WHAT THE TASK REQUIRES
Your answer is the lines below, exactly, from the one that contains "(** X4. In a" through the one that contains "whose current score", both included.

*** DATA SECTION ***

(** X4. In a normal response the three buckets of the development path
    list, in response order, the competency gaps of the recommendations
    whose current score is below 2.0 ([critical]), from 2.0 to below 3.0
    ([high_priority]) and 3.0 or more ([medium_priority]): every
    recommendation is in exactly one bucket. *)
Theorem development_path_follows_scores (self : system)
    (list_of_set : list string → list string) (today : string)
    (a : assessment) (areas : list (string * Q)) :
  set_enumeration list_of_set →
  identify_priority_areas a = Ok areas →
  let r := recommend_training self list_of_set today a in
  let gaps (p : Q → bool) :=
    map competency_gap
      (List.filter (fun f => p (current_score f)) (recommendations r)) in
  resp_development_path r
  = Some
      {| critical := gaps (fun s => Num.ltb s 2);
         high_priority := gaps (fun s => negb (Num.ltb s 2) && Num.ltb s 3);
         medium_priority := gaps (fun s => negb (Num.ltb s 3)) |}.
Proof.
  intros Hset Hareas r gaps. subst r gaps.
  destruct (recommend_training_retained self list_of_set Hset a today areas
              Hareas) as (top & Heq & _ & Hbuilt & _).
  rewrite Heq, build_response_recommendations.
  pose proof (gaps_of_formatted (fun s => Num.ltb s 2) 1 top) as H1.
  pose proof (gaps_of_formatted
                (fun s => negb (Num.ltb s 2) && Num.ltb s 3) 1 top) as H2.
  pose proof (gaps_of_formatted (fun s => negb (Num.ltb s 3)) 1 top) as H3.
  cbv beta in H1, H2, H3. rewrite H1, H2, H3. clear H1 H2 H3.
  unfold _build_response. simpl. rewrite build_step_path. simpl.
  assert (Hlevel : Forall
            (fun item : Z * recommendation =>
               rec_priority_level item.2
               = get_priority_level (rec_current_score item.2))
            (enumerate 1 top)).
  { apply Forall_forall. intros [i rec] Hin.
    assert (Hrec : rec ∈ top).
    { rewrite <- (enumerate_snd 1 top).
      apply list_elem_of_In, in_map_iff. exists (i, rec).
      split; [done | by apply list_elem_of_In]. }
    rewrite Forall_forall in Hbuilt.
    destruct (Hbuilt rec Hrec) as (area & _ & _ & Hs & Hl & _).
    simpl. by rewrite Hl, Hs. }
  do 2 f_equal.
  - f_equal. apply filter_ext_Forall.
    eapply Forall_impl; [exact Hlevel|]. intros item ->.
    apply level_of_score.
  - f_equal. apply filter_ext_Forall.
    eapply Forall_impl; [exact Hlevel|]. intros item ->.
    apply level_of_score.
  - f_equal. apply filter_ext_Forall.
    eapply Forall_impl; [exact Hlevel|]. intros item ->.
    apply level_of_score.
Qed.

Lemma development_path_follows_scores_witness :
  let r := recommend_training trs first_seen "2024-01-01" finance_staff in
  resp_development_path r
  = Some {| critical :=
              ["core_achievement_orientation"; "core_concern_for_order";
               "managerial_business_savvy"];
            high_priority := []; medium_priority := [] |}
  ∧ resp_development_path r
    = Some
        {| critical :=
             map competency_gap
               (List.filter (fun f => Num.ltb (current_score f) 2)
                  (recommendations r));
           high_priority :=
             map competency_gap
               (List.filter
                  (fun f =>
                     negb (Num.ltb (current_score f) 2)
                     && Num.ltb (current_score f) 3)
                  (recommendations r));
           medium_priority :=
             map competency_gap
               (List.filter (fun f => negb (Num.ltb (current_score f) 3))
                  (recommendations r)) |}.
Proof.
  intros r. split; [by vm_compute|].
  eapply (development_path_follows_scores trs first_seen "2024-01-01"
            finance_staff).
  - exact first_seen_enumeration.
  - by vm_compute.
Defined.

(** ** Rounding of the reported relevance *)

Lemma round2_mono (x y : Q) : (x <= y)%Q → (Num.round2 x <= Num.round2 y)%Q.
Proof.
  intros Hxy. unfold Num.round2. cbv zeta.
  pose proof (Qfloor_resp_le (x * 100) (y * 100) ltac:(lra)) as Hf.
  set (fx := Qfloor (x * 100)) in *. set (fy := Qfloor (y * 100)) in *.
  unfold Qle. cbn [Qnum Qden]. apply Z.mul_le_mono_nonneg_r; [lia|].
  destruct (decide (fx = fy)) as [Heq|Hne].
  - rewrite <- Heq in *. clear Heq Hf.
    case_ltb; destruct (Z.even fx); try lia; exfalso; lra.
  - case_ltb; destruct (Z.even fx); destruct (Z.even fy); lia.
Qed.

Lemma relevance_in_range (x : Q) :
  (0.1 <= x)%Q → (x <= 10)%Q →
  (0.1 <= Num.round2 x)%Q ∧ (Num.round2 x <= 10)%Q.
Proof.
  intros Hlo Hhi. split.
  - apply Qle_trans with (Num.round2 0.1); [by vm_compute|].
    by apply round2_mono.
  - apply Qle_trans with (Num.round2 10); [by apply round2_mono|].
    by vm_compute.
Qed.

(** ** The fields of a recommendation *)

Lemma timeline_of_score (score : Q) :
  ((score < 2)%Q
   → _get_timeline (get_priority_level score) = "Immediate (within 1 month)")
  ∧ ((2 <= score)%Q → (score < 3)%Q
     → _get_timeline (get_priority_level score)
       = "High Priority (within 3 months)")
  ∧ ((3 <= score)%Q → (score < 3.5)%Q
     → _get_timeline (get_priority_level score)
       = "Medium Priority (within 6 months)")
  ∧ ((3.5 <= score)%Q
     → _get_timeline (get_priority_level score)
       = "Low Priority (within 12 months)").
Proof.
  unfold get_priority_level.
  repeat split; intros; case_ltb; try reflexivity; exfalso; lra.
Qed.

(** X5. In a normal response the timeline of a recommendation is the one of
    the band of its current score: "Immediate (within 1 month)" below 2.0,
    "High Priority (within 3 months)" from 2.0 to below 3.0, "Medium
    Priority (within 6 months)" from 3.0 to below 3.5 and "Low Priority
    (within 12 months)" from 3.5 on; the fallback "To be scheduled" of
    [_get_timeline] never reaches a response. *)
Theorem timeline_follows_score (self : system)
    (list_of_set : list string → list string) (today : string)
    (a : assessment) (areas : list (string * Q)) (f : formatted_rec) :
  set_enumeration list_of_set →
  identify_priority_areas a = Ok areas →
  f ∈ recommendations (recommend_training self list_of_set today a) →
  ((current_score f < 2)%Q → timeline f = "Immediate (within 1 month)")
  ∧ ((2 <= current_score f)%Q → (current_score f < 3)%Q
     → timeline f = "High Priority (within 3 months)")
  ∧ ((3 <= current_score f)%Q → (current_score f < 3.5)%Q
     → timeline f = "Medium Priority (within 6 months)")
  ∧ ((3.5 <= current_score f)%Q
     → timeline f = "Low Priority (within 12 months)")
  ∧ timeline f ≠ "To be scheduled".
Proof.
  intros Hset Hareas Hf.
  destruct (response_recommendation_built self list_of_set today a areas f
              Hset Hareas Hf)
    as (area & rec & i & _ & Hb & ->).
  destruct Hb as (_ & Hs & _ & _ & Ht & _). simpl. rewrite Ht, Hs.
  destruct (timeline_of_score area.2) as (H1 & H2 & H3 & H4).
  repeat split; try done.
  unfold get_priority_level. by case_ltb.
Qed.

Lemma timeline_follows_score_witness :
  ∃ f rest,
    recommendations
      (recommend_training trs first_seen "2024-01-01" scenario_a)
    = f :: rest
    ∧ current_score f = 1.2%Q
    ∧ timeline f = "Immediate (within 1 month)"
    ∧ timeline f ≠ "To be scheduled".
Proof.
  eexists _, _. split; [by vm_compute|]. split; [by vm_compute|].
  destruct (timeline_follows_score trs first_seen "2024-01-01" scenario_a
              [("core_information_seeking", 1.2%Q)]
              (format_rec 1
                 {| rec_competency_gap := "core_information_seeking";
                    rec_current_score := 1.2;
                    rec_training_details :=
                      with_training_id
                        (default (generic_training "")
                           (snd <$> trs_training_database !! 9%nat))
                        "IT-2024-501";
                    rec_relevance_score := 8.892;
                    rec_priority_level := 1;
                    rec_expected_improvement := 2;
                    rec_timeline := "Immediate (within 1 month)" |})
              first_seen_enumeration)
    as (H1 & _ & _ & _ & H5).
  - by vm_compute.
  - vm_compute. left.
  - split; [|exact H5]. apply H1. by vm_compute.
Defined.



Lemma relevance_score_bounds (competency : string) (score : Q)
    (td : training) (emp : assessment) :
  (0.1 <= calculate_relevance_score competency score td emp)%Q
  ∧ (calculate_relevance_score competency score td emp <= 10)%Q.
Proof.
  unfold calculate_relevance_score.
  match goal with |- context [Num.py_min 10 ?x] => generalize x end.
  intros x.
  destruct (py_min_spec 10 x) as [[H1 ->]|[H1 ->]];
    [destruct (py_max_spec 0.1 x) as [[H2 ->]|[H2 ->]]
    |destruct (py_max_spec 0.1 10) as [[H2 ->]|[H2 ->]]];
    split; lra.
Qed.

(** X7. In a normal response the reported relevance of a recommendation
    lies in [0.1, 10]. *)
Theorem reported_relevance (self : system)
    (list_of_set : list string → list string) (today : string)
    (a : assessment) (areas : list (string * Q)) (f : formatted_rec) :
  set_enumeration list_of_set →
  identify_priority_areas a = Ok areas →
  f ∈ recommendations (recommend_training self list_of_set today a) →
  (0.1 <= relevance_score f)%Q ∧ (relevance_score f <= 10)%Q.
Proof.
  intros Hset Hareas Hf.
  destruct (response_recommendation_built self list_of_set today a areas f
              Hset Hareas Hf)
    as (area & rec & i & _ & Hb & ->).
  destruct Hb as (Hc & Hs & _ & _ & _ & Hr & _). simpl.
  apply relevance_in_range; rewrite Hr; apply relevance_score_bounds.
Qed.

*** End of DATA SECTION ***
*** DATA SECTION ***

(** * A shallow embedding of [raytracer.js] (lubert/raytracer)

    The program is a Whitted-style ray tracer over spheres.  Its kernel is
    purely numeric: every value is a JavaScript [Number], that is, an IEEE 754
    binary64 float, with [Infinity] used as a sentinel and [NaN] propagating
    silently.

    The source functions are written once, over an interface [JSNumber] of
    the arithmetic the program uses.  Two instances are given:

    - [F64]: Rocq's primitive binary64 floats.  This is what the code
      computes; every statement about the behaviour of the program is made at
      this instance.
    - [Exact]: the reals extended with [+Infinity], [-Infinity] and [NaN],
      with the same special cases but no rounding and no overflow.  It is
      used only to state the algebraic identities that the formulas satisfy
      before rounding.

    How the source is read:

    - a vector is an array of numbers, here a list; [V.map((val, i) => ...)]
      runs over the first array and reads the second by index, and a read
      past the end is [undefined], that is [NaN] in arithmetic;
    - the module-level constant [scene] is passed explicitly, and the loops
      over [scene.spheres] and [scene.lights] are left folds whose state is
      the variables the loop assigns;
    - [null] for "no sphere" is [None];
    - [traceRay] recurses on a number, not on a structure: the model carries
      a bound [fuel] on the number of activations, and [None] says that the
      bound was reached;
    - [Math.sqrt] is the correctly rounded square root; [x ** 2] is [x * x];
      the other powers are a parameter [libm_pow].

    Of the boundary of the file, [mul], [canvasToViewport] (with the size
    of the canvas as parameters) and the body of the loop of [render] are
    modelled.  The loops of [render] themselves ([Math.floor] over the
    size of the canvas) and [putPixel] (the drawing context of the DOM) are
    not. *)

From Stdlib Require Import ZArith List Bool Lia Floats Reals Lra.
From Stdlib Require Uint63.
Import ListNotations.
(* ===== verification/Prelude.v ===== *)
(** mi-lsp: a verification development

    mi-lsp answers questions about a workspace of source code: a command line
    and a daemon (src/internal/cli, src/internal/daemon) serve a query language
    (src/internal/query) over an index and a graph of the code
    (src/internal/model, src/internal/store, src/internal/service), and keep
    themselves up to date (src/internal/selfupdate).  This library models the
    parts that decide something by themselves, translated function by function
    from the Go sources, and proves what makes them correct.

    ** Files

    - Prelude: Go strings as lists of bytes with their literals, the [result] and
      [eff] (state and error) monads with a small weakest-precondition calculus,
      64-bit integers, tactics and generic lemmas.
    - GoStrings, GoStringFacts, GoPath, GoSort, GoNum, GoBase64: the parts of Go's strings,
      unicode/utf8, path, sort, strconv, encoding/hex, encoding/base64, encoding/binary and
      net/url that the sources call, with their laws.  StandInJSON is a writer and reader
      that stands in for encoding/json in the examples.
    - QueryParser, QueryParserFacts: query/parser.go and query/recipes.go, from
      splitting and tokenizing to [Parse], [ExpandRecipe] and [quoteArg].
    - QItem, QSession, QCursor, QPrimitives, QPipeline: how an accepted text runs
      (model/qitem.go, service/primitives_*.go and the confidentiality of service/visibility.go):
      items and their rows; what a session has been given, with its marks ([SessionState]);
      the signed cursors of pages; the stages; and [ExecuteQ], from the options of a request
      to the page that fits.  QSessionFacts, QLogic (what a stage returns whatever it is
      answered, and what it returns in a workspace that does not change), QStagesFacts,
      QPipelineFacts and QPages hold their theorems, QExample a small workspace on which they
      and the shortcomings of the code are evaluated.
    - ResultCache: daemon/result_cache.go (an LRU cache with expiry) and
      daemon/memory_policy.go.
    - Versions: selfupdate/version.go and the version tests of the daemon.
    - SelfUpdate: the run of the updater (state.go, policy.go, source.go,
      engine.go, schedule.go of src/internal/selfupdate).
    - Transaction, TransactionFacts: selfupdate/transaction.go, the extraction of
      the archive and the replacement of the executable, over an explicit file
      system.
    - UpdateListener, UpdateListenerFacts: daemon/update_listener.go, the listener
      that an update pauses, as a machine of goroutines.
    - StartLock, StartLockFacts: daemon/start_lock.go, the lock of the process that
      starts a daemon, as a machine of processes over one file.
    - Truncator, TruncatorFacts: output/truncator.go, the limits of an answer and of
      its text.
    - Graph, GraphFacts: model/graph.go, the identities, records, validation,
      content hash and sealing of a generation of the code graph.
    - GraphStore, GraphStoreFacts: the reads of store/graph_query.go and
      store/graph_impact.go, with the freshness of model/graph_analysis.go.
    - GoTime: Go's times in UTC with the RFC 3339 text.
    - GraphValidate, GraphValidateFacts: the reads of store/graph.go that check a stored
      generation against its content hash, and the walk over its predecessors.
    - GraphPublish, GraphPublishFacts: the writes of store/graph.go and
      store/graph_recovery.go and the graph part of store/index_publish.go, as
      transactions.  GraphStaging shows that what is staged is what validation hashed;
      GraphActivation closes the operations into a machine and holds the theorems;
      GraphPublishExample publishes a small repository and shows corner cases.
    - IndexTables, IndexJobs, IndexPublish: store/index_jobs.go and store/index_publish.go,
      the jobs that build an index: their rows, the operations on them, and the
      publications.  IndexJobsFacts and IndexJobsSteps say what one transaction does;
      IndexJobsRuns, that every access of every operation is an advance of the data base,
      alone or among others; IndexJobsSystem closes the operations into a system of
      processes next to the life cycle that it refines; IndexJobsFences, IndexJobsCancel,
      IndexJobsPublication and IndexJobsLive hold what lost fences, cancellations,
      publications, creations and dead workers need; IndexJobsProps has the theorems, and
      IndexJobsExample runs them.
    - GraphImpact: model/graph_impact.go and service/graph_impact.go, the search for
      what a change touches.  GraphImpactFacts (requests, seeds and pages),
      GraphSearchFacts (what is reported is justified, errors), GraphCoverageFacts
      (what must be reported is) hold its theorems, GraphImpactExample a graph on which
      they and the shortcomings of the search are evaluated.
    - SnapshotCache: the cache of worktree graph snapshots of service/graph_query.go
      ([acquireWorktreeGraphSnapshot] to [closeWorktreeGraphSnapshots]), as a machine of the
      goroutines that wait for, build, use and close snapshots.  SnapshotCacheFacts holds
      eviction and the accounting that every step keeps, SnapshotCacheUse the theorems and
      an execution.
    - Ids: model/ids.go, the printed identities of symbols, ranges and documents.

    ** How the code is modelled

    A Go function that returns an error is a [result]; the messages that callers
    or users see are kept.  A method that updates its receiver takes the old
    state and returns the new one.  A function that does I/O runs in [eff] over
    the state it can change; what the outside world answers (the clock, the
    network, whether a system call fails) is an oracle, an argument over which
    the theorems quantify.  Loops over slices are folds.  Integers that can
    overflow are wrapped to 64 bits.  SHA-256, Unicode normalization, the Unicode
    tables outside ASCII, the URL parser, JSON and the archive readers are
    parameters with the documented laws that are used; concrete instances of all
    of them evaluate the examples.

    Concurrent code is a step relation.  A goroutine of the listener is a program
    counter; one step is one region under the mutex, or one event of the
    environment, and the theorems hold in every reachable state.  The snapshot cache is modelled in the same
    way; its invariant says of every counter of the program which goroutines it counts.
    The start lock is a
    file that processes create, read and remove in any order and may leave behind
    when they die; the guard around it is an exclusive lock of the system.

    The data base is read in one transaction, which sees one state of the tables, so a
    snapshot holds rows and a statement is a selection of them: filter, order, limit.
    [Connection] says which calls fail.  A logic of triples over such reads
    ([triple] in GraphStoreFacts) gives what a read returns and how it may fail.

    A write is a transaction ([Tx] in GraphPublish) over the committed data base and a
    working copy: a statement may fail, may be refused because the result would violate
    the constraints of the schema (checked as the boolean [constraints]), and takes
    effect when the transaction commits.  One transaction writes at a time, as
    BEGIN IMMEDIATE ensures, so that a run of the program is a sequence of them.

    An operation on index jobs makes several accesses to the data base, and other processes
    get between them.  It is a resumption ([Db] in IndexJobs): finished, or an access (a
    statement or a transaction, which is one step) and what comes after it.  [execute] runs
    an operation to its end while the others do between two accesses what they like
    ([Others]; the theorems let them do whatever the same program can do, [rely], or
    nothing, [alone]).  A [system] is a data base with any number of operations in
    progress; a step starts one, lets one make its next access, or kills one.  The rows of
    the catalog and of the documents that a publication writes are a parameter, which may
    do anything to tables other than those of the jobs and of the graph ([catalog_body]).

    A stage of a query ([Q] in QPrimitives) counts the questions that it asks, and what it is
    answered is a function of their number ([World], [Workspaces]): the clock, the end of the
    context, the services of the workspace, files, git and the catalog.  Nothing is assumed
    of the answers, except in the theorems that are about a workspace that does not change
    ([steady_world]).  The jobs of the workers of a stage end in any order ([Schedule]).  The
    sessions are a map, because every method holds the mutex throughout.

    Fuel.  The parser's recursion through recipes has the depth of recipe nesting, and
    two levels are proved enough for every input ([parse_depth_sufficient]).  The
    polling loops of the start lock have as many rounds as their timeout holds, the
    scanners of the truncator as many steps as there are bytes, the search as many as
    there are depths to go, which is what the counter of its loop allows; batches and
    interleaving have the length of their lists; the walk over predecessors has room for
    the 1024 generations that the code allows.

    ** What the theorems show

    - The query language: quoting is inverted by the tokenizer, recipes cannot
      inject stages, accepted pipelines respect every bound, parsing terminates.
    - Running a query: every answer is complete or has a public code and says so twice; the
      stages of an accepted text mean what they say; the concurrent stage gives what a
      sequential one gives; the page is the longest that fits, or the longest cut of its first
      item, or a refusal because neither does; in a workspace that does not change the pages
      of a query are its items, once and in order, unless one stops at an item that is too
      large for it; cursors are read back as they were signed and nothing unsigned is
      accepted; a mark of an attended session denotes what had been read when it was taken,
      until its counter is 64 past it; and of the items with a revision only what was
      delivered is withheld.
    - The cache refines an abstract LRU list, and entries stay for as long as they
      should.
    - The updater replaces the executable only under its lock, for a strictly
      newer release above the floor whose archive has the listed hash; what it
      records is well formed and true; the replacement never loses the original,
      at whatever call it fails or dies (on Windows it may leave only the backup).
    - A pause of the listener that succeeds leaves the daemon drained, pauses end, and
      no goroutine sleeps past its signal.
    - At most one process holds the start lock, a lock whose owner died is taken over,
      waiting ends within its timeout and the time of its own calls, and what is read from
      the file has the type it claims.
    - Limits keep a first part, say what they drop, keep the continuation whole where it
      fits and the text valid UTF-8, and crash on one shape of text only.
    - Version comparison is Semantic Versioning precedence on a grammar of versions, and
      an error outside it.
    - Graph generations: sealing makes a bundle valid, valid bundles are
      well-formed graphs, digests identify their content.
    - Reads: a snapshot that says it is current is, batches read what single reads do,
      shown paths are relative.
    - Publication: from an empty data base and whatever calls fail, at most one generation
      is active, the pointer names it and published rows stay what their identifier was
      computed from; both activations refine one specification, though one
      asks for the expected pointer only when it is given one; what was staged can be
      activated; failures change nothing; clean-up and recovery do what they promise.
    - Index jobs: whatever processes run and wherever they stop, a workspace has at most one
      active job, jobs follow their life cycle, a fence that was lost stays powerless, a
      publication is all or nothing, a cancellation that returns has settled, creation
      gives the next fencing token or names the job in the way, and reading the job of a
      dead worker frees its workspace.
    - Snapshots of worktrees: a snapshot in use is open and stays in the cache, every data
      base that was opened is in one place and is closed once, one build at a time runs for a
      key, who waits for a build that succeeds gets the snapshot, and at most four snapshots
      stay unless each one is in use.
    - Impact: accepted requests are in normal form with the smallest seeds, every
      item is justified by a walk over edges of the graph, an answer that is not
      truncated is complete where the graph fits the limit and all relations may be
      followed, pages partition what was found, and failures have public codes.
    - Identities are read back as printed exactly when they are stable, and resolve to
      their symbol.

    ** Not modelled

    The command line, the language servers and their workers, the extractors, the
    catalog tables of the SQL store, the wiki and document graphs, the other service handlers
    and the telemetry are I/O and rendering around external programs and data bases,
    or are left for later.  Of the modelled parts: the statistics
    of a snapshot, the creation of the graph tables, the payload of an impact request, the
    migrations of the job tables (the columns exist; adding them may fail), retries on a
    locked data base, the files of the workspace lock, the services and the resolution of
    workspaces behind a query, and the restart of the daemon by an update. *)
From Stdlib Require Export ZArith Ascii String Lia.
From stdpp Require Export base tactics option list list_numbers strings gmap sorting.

*** End of DATA SECTION ***

OUTPUT
(** X4. In a normal response the three buckets of the development path
    list, in response order, the competency gaps of the recommendations
    whose current score is below 2.0 ([critical]), from 2.0 to below 3.0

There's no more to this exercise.